Microsoft will add an Accessibility Assistant to Microsoft 365, a boon for those who have trouble seeing, but also a feature you may see crop up while you’re writing in Word or designing PowerPoint presentations.
Keep an eye out for a small “person” icon next to paragraphs or bullet points—if you do, that’s a signal that you should revise your content to make it more legible.

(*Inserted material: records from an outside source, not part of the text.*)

(* ===== verification/Stream.v ===== *)
(** * Output streams ([include/mlib/stream.h], [src/mlib/stream.cpp])

    A stream is a function that writes characters to its userdata: to a file, to an object with [append], or to an [mlib_str].  Documents
    are printed to streams by [Format.v], which ignores what the function returns. *)
From Stdlib Require Import ZArith Lia.
From Stdlib Require Import Strings.Byte.
From stdpp Require Import base numbers list.
From S2P Require Import Prelude.
From S2P Require Import Mem.
From S2P Require Import Alloc.
From S2P Require Import Str.
From S2P Require Import Codec.
From S2P Require Import Parse.
From S2P Require Import Status.
From S2P Require Import StrMut.
From S2P Require Import Format.
Open Scope Z_scope.
Open Scope outcome_scope.

(** The write function; the userdata is part of the world. *)
Record mlib_ostream (W : Type) : Type := mk_ostream { os_write : text -> W -> outcome (W * Z) }.
Arguments mk_ostream {W}.
Arguments os_write {W}.

Definition mlib_write {W} (out : mlib_ostream W) (str : text) (w : W) : outcome (W * Z) := os_write out str w.

(** A [FILE]: what [fwrite] does is a parameter. *)
Definition mlib_ostream_from_fileptr {W} (fwrite : text -> W -> W * Z) : mlib_ostream W := mk_ostream (fun data w => Done (fwrite data w)).

(** An object with [append]. *)
Definition from_appendable {T} (append : T -> text -> T) : mlib_ostream T := mk_ostream (fun buf into => Done (append into buf, zlen buf)).

Section Strings.
Context {AS : Type} `{Allocator AS}.

(** The string, the state of the default allocator, and the regions that nothing refers to any more. *)
Record string_world : Type := mk_string_world { into : mlib_str AS; default_state : AS; unreachable : list block }.

Definition owns_region (s : mlib_str AS) : bool := negb (s_data s =? 0) && negb (s_data s =? _mlib_string_empty).

(** An [mlib_str] is replaced by a new string; the old one is not deleted. *)
Definition mlib_ostream_from_strptr : mlib_ostream string_world := mk_ostream (fun data w =>
  let* v := _mlib_str_as_view (into w) in
  let* s := _mlib_str_append (default_state w) v data in
  Done (mk_string_world s (s_alloc s) (unreachable w ++ (if owns_region (into w) then [s_mem (into w)] else [])), zlen data)).
End Strings.

(** The pieces of a text are written one after the other. *)
Fixpoint write_pieces {W} (out : mlib_ostream W) (pieces : list text) (w : W) : outcome W :=
  match pieces with
  | [] => Done w
  | p :: pieces => let* (w, _) := mlib_write out p w in write_pieces out pieces w
  end.

(** [bson_write_repr(out, doc, opts)]. *)
Definition bson_write {W} (quoted : text -> text) (fmt_double fmt_time : Z -> text) (fuel : nat) (out : mlib_ostream W) (doc : option (list byte))
  (opts : option bson_fmt_options) (w : W) : outcome W :=
  let* pieces := bson_write_repr quoted fmt_double fmt_time fuel doc opts in write_pieces out pieces w.

(** ** What is written *)

Lemma appendable_pieces {T} (append : T -> text -> T) (Happ : forall t a b, append t (a ++ b) = append (append t a) b) pieces : forall t, append t [] = t ->
  write_pieces (from_appendable append) pieces t = Done (append t (concat pieces)).
Proof.
  induction pieces as [|p pieces IH]; intros t Ht; cbn [write_pieces concat mlib_write os_write from_appendable]; [by rewrite Ht|]. ostep.
  rewrite IH; [by rewrite Happ|]. by rewrite <- Happ, app_nil_r.
Qed.

Section Printing.
Context {AS : Type} `{AllocatorOk AS}.
Context (Hgranted : forall (a : AS) n, ~ refused a n).

Lemma append_spec (s : mlib_str AS) (w : string_world) l data : into w = s -> text_of s l -> zlen l + zlen data + 9 <= INT32_MAX ->
  exists w', mlib_write mlib_ostream_from_strptr data w = Done (w', zlen data) /\ text_of (into w') (l ++ data) /\
    unreachable w' = unreachable w ++ (if owns_region s then [s_mem s] else []).
Proof.
  intros <- Ht Hf. unfold mlib_write, mlib_ostream_from_strptr. cbn [os_write]. rewrite (text_view _ l Ht). ostep. unfold _mlib_str_append.
  pose proof (string_splice_spec l (zlen l) 0 (Some data) (default_state w) (zlen_nonneg l) ltac:(lia) Hf) as Hs. cbn [default] in Hs.
  rewrite Z.leb_refl, zlen_to_nat, Z.add_0_r, zlen_to_nat, drop_all, firstn_all, app_nil_r in Hs.
  destruct (Hs (Hgranted _ _)) as (r & -> & Hr). ostep. eexists. split; [done|]. by split.
Qed.

Lemma text_owns (s : mlib_str AS) l : text_of s l -> l <> [] -> owns_region s = true.
Proof.
  intros Ht Hl. unfold owns_region. destruct (Z.eqb_spec (s_data s) _mlib_string_empty) as [E|E]; [by apply (text_shared s l Ht) in E as [_ ->]|].
  destruct (text_owned s l Ht E) as [_ Hh]. unfold heap_start in Hh. destruct (Z.eqb_spec (s_data s) 0); [lia|done].
Qed.

(** A string with text: every piece replaces it, and leaves a region behind. *)
Lemma pieces_appended pieces : forall (w : string_world) l, text_of (into w) l -> l <> [] -> zlen l + zlen (concat pieces) + 9 <= INT32_MAX ->
  exists w', write_pieces mlib_ostream_from_strptr pieces w = Done w' /\ text_of (into w') (l ++ concat pieces) /\
    length (unreachable w') = (length (unreachable w) + length pieces)%nat.
Proof.
  induction pieces as [|p pieces IH]; intros w l Ht Hl Hf; cbn [write_pieces concat length] in *.
  - exists w. rewrite app_nil_r, Nat.add_0_r. done.
  - rewrite zlen_app in Hf. pose proof (zlen_nonneg (concat pieces)).
    destruct (append_spec (into w) w l p eq_refl Ht ltac:(lia)) as (w1 & -> & Ht1 & Hu). ostep. rewrite (text_owns _ _ Ht Hl) in Hu.
    destruct (IH w1 (l ++ p) Ht1) as (w' & -> & Ht' & Hu'); [by destruct l|rewrite zlen_app; lia|].
    exists w'. split; [done|]. rewrite <- app_assoc in Ht'. split; [done|]. rewrite Hu', Hu, length_app. cbn [length]. lia.
Qed.

(** A document starts with a brace. *)
Lemma repr_nonempty quoted fmt_double fmt_time opts depth es : repr quoted fmt_double fmt_time opts depth (t_document es) <> [].
Proof. destruct es as [|[k [v|?|?]] [|? ?]]; cbn [repr]; try done; by destruct (multiline opts). Qed.

(** Printing a document to a string appends the text of its tree; and each region that the string had, of the text before and of
    every piece of 512 characters, is left without an owner. *)
Theorem string_printed quoted fmt_double fmt_time opts es fuel (w : string_world) l :
  let o := match opts with Some o => o | None => mk_options 0 0 2 end in
  let t := spaces (initial_indent o) ++ repr quoted fmt_double fmt_time o 0 (t_document es) in
  0 <= initial_indent o /\ 0 <= subsequent_indent o /\ 0 <= nested_indent o ->
  printable quoted fmt_double fmt_time (t_document es) -> (height (t_document es) <= fuel)%nat ->
  text_of (into w) l -> (s_data (into w) = _mlib_string_empty \/ l <> []) -> zlen l + zlen t + 9 <= INT32_MAX ->
  exists w', bson_write quoted fmt_double fmt_time fuel mlib_ostream_from_strptr (Some (encode_doc (elements_of es))) opts w = Done w' /\
    text_of (into w') (l ++ t) /\
    Z.of_nat (length (unreachable w')) = Z.of_nat (length (unreachable w)) + zlen t / 512 + (if owns_region (into w) then 1 else 0).
Proof.
  cbv zeta. intros Ho Hp Hfu Ht Hl Hf. unfold bson_write.
  destruct (printed_pieces quoted fmt_double fmt_time opts es fuel Ho Hp Hfu) as (pieces & rest & -> & Hc & Hall & Hr). ostep.
  set (o := match opts with Some o => o | None => mk_options 0 0 2 end) in *. set (t := spaces _ ++ _) in *.
  assert (concat (pieces ++ [rest]) = t) as Et by (rewrite concat_app; cbn [concat]; by rewrite app_nil_r).
  assert (Z.of_nat (length pieces) = zlen t / 512) as En.
  { rewrite <- Hc, zlen_app. assert (zlen (concat pieces) = 512 * Z.of_nat (length pieces)) as ->.
    { clear -Hall. induction Hall as [|p ps Hp _ IH]; [done|]. cbn [concat length]. rewrite zlen_app, Hp, IH. lia. }
    pose proof (zlen_nonneg rest). apply (Z.div_unique _ 512 _ (zlen rest)); lia. }
  assert (t <> []) as Hne by (unfold t; intros [_ E]%app_nil; by apply repr_nonempty in E).
  destruct Hl as [Hs|Hl].
  - destruct (text_shared _ _ Ht Hs) as [_ ->]. assert (owns_region (into w) = false) as Hn by (unfold owns_region; by rewrite Hs, Z.eqb_refl, andb_false_r).
    destruct (pieces ++ [rest]) as [|p ps] eqn:Eps; [by destruct pieces|]. cbn [write_pieces].
    cbn [concat] in Et. rewrite zlen_nil, <- Et, zlen_app in Hf. pose proof (zlen_nonneg (concat ps)).
    destruct (append_spec (into w) w [] p eq_refl Ht ltac:(rewrite zlen_nil; lia)) as (w1 & -> & Ht1 & Hu). ostep. rewrite Hn in Hu. cbn [app] in Ht1.
    assert (p <> []) as Hpne.
    { destruct pieces as [|q pieces]; cbn [app] in Eps; injection Eps as -> <-; [intros ->; by destruct Hne; rewrite <- Et|].
      apply Forall_cons in Hall as [Hq _]. intros ->. by rewrite zlen_nil in Hq. }
    destruct (pieces_appended ps w1 p Ht1 Hpne ltac:(lia)) as (w' & -> & Ht' & Hu'). exists w'. split; [done|]. rewrite Et in Ht'. split; [done|].
    apply (f_equal length) in Eps. rewrite length_app in Eps. cbn [length] in Eps. rewrite Hu', Hu, app_nil_r, Hn. lia.
  - destruct (pieces_appended (pieces ++ [rest]) w l Ht Hl ltac:(by rewrite Et)) as (w' & -> & Ht' & Hu'). exists w'. split; [done|]. rewrite Et in Ht'.
    split; [done|]. rewrite (text_owns _ _ Ht Hl), Hu', length_app. cbn [length]. lia.
Qed.
End Printing.
(** The value an alternative produced is, once serialised, given back by
    the union. *)
Lemma union_read_back : forall ts before u after d mode2,
  no_empty_union u = true ->
  ts = before ++ u :: after ->
  alternative_ok before u after = true ->
  has_shape (shape_of (dump d)) (out_shapes u) = true ->
  Forall (fun t => shadows t u = false) before ->
  (forall m, (m = true -> strict_ok u = true) -> validate m u (dump d) = Ok d) ->
  (mode2 = true -> strict_ok (TUnion ts) = true) ->
  validate mode2 (TUnion ts) (dump d) = Ok d.
Proof.
  intros ts before u after d mode2 Hwf Hts Hok Hshape Hnoshadow IHu Hmode.
  unfold alternative_ok in Hok. apply andb_true_iff in Hok. destruct Hok as [A1 A2].
  rewrite forallb_forall in A1. rewrite Forall_forall in Hnoshadow.
  assert (X : Forall (fun t => fails (validate true t (dump d))) before).
  { apply Forall_forall. intros t Ht. specialize (A1 t Ht).
    rewrite (Hnoshadow t Ht) in A1. cbn [orb] in A1.
    eapply disjoint_rejects; eauto. }
  cbn [validate]. subst ts.
  destruct (strict_ok u) eqn:Eso.
  - rewrite (first_ok_intro (fun t' => validate true t' (dump d)) before u after 0 d X)
      by (apply IHu; auto).
    reflexivity.
  - assert (mode2 = false).
    { destruct mode2; [|reflexivity].
      rewrite (strict_ok_member _ u (Hmode eq_refl)) in Eso; [discriminate Eso|].
      apply in_or_app. right. left. reflexivity. }
    subst mode2.
    destruct (strict_ok_false u Eso) as [_ Hm]. rewrite Hm in A2. cbn [negb orb] in A2.
    apply andb_true_iff in A2. destruct A2 as [A2 A3].
    rewrite forallb_forall in A2, A3.
    assert (Hlax : validate false u (dump d) = Ok d) by (apply IHu; discriminate).
    destruct (fails_or_Ok (validate true u (dump d))) as [Hf | [d' Hd']].
    + assert (Hall : Forall (fun t => fails (validate true t (dump d)))
                       (before ++ u :: after)).
      { apply Forall_app. split; [exact X|]. constructor; [exact Hf|].
        apply Forall_forall. intros t Ht. eapply disjoint_rejects; eauto. }
      destruct (first_ok_fails (fun t' => validate true t' (dump d)) _ 0 Hall)
        as [es ->].
      apply first_ok_intro; [|exact Hlax].
      apply Forall_forall. intros t Ht. eapply disjoint_rejects; eauto.
    + pose proof (strict_implies_lax u Hwf _ _ Hd') as Hd''.
      assert (d' = d) by congruence. subst d'.
      rewrite (first_ok_intro (fun t' => validate true t' (dump d)) before u after 0 d X Hd').
      reflexivity.
Qed.


(** ** Serialising and validating again *)

Lemma strict_ok_model : forall cls fields f,
  strict_ok (TModel cls fields) = true -> strict_ok (ftype f) = true.
Proof.
  intros cls fields f H. unfold strict_ok in *. cbn [has_model negb] in H.
  rewrite orb_false_r in H. rewrite H. reflexivity.
Qed.

Lemma field_ready_default : forall f strict x,
  field_ready f = true ->
  validate strict (ftype f) x = Ok DNone ->
  default f = Some DNone.
Proof.
  intros f strict x Hr Hv. unfold field_ready in Hr.
  apply andb_true_iff in Hr. destruct Hr as [_ Hr].
  apply produced_shape in Hv. cbn [dump shape_of] in Hv.
  destruct (default f) as [[]|]; try discriminate Hr; try reflexivity.
  rewrite Hv in Hr. discriminate Hr.
Qed.

Lemma field_ready_no_other_default : forall f d,
  field_ready f = true -> default f = Some d -> d = DNone.
Proof.
  intros f d Hr Hd. unfold field_ready in Hr.
  apply andb_true_iff in Hr. destruct Hr as [_ Hr]. rewrite Hd in Hr.
  destruct d; try discriminate Hr; reflexivity.
Qed.
Lemma keptFrom_order seen l i1 i2 m1 m2 :
  i1 < i2 →
  keptFrom seen l !! i1 = Some m1 →
  keptFrom seen l !! i2 = Some m2 →
  ∃ j1 j2, j1 < j2 ∧ firstOccurrenceAt l j1 m1 ∧ firstOccurrenceAt l j2 m2.
Proof.
  revert seen i1 i2. induction l as [|m0 l IH]; intros seen i1 i2 Hlt;
    simpl; [done|].
  assert (Hshift : ∀ j m, msg_id m ≠ msg_id m0 →
            firstOccurrenceAt l j m → firstOccurrenceAt (m0 :: l) (S j) m).
  { intros j m Hne [Hj Hfirst]. split; [done|]. simpl.
    intros [Heq|?]%elem_of_cons; [congruence|done]. }
  destruct (decide (msg_id m0 ∈ seen)) as [Hin|Hin].
  - intros H1 H2.
    destruct (keptFrom_lookup _ _ _ _ H1) as [Hs1 _].
    destruct (keptFrom_lookup _ _ _ _ H2) as [Hs2 _].
    destruct (IH _ _ _ Hlt H1 H2) as (j1 & j2 & Hj & F1 & F2).
    exists (S j1), (S j2). split; [lia|].
    split; apply Hshift; try done; congruence.
  - destruct i2 as [|i2]; [lia|]. destruct i1 as [|i1]; simpl.
    + intros [= ->] H2.
      destruct (keptFrom_lookup _ _ _ _ H2) as (Hs2 & j2 & F2).
      exists 0, (S j2). split; [lia|]. split.
      * split; [done|]. simpl. apply not_elem_of_nil.
      * apply Hshift; [set_solver|done].
    + intros H1 H2.
      destruct (keptFrom_lookup _ _ _ _ H1) as [Hs1 _].
      destruct (keptFrom_lookup _ _ _ _ H2) as [Hs2 _].
      assert (Hlt' : i1 < i2) by lia.
      destruct (IH _ _ _ Hlt' H1 H2) as (j1 & j2 & Hj & F1 & F2).
      exists (S j1), (S j2). split; [lia|].
      split; apply Hshift; try done; set_solver.
Qed.

(** C1. The message log rebuilt from a history holds no id twice, holds
    the id of every message of the history, and lists the messages by
    first occurrence in chronological order: each entry is the earliest
    message carrying its id, and entries stand in the order of these
    earliest occurrences. *)
Theorem C1_message_log_is_deduplicated_in_first_occurrence_order
    (history : list ThreadState) :
  let flat := chronological history in
  let log := collectMessages (reverse history) in
  NoDup (msg_id <$> log) ∧
  (∀ m, m ∈ flat → msg_id m ∈ msg_id <$> log) ∧
  (∀ i m, log !! i = Some m → ∃ j, firstOccurrenceAt flat j m) ∧
  (∀ i1 i2 m1 m2,
      i1 < i2 → log !! i1 = Some m1 → log !! i2 = Some m2 →
      ∃ j1 j2, j1 < j2 ∧
               firstOccurrenceAt flat j1 m1 ∧ firstOccurrenceAt flat j2 m2).
Proof.
  intros flat log. subst flat log. unfold chronological.
  rewrite collectMessages_keptFrom.
  split; [apply keptFrom_NoDup|]. split; [|split].
  - intros m Hm.
    destruct (keptFrom_complete ∅ _ _ Hm) as [Hs|Hk]; [set_solver|done].
  - intros i m Hi. by destruct (keptFrom_lookup _ _ _ _ Hi).
  - intros i1 i2 m1 m2. apply keptFrom_order.
Qed.
End MessageLog.

(** ** Limits *)

Lemma slice_last {A} (k : Z) (l : list A) :
  (0 < k)%Z → slice (- k) l = drop (length l - Z.to_nat k) l.
Proof.
  intros Hk. unfold slice.
  destruct (Z.ltb_spec (- k) 0) as [_|?]; [|lia].
  f_equal. lia.
Qed.

Lemma limitMessages_positive `{JSUniverse} this (l : list LangGraphMessage) :
  (0 < historyLimit this)%Z →
  limitMessages this l = drop (length l - Z.to_nat (historyLimit this)) l.
Proof.
  intros Hk. unfold limitMessages.
  destruct (Z.ltb_spec 0 (historyLimit this)) as [_|?]; [|lia].
  by apply slice_last.
Qed.

Lemma limitMessages_nonpositive `{JSUniverse} this (l : list LangGraphMessage) :
  (historyLimit this ≤ 0)%Z → limitMessages this l = l.
Proof.
  intros Hk. unfold limitMessages.
  by destruct (Z.ltb_spec 0 (historyLimit this)) as [?|_]; [lia|].
Qed.

(** ** Running the monad *)

Section Runs.
Context `{I : Imports} `{S : !Serializer} `{!StreamProcessor}.

Implicit Types (w : World) (this : HistoryHydratingAgentRunner)
  (client : HistoryClientInterface).

Lemma logged_nil w : logged w [] = w.
Proof. destruct w. unfold logged. simpl. by rewrite app_nil_r. Qed.

Lemma logged_logged w t1 t2 : logged (logged w t1) t2 = logged w (t1 ++ t2).
Proof. unfold logged. simpl. by rewrite app_assoc. Qed.

Lemma act_run a w : act a w = (Ok tt, logged w [a]).
Proof. done. Qed.

Lemma subscriber_next_all_run es w :
  subscriber_next_all es w = (Ok tt, logged w (SubscriberNext <$> es)).
Proof.
  revert w. induction es as [|e es IH]; intros w; simpl.
  - by rewrite logged_nil.
  - unfold bind, subscriber_next. rewrite act_run, IH, logged_logged. done.
Qed.

Lemma processChunk_run this threadId st chunk w :
  processChunk this threadId st chunk w =
  (Ok (nextJoinState this threadId st chunk),
   logged w (SubscriberNext <$> out_events (chunkOutcome this threadId st chunk))).
Proof.
  unfold processChunk, nextJoinState, chunkOutcome, bind.
  rewrite subscriber_next_all_run.
  by destruct (out_result _).
Qed.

Five years ago, Microsoft launched the Accessibility Checker, a small tool that helped creators ensure content was legible. The Accessibility Assistant will improve upon that, stealing design elements from Microsoft Editor. In fact, you’ll eventually see the Accessibility Assistant pane in Word and other Microsoft 365 apps, which looks like Editor’s recommendations sidebar for identifying and remediating issues. It’s due later this year, Microsoft said. Given that accessibility is becoming increasingly important in businesses, you’ll likely see the feature as part of your business environment.
Accessibility Assistant will begin with the features that Accessibility Checker already covers, making sure your copy is colored appropriately to provide high contrast and visibility. A related color picker will appear in Word, PowerPoint, and other apps, highlighting which colors will be highly visible in your current layout. You may also be prompted to review the alt-text in any images you provide. Those captions/alt-text snippets are provided via AI, but reviewing them will help ensure an accurate description.

Microsoft
Eventually, the Assistant will incorporate other features as well, which Microsoft will add on to. Microsoft Editor already examines your content for inclusiveness and language; the Accessibility Assistant will do the same. Each “issue” it highlights will be linked to the appropriate text block, so you can make quick changes in your copy.
At Microsoft’s Accessibility Summit, the company announced the Accessibility Assistant as well as some other improvements: more languages for its Translator app, porting the accessories for its Microsoft Business Pen to the Surface Pen, and automatic image captioning on LinkedIn. Microsoft’s Seeing AI app for mobile, which uses your phone’s camera to identify objects around you for the benefit of those who have trouble seeing, also added 1,500 new objects, Microsoft said.